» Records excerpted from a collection
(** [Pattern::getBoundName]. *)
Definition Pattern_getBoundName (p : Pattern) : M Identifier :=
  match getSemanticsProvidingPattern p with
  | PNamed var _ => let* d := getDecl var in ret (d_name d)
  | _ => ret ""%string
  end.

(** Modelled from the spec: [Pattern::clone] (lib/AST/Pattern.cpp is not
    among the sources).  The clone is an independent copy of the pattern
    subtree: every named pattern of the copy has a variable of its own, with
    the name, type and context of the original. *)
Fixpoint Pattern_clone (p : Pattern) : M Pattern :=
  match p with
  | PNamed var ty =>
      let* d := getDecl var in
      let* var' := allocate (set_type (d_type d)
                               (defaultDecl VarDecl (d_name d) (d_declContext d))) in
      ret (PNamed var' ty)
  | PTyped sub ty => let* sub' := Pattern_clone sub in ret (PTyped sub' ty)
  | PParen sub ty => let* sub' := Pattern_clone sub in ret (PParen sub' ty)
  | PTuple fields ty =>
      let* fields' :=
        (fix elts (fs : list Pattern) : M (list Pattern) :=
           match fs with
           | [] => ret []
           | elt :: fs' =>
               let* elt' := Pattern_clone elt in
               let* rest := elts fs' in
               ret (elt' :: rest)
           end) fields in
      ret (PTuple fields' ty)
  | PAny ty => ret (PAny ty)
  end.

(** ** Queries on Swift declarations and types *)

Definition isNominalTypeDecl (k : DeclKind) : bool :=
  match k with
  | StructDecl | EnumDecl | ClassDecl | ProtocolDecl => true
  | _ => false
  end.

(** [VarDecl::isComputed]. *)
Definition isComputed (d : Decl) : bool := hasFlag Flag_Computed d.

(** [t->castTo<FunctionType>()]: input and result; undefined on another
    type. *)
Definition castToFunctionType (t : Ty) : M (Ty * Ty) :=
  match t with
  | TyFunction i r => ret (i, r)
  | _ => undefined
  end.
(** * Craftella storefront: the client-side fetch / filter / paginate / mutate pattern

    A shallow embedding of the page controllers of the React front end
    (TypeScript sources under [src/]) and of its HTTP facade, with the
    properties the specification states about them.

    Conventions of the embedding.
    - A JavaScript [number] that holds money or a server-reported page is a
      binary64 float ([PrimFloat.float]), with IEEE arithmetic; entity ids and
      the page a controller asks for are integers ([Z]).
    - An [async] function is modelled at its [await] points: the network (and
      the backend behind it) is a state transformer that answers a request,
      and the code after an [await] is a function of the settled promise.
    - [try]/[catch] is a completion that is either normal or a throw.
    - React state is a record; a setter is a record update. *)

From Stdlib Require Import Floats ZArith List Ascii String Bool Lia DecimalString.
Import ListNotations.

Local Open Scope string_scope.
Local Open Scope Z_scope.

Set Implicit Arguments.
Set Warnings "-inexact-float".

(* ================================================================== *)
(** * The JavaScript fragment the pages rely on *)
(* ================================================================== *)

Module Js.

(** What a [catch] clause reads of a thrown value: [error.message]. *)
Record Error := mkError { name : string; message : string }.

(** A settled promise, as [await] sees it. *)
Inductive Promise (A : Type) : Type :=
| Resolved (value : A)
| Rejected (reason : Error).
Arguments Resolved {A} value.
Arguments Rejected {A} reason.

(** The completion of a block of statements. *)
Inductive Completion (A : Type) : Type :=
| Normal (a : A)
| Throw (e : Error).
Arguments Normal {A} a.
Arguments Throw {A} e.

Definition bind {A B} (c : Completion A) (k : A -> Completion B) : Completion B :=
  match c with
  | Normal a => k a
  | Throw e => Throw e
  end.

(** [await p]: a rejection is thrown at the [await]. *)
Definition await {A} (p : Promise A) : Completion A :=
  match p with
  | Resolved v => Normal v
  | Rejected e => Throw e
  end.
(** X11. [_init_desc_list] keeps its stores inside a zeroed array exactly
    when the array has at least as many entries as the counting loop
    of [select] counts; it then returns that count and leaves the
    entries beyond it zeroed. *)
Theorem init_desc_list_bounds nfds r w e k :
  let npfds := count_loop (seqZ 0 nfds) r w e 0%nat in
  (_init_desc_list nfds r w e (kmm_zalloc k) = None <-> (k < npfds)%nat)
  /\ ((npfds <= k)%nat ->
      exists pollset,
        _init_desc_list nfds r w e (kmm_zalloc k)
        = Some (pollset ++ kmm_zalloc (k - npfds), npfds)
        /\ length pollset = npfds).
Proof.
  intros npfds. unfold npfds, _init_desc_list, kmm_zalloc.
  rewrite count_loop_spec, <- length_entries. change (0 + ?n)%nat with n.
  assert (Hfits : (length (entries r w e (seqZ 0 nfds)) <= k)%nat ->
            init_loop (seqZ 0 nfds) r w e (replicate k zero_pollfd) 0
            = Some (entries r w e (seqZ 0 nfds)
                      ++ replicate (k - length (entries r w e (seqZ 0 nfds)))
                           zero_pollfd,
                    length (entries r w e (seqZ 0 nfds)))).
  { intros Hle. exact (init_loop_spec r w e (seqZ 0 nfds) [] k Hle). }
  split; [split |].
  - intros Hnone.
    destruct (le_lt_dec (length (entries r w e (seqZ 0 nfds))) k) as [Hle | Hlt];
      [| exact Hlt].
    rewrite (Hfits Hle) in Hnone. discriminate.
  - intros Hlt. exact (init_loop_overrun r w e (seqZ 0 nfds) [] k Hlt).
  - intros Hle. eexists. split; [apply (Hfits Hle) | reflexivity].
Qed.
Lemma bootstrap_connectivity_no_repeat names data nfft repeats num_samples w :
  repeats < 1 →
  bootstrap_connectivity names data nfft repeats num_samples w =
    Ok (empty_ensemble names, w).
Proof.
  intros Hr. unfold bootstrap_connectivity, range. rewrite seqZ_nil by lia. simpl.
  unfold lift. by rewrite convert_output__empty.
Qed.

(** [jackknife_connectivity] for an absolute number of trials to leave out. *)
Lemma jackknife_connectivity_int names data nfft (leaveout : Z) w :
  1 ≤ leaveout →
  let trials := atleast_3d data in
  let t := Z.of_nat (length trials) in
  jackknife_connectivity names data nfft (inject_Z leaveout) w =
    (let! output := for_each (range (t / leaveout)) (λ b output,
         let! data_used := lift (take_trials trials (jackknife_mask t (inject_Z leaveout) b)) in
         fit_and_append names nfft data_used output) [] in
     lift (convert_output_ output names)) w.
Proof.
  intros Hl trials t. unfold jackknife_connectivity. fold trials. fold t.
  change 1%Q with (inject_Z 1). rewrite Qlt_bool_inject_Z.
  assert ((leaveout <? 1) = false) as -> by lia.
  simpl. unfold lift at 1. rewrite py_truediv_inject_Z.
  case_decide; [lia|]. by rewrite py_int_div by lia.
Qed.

» Directions
Wherever the string "PNamed" occurs in the records above, copy that line.

» Completed task
  | PNamed var _ => let* d := getDecl var in ret (d_name d)
  | PNamed var ty =>
      ret (PNamed var' ty)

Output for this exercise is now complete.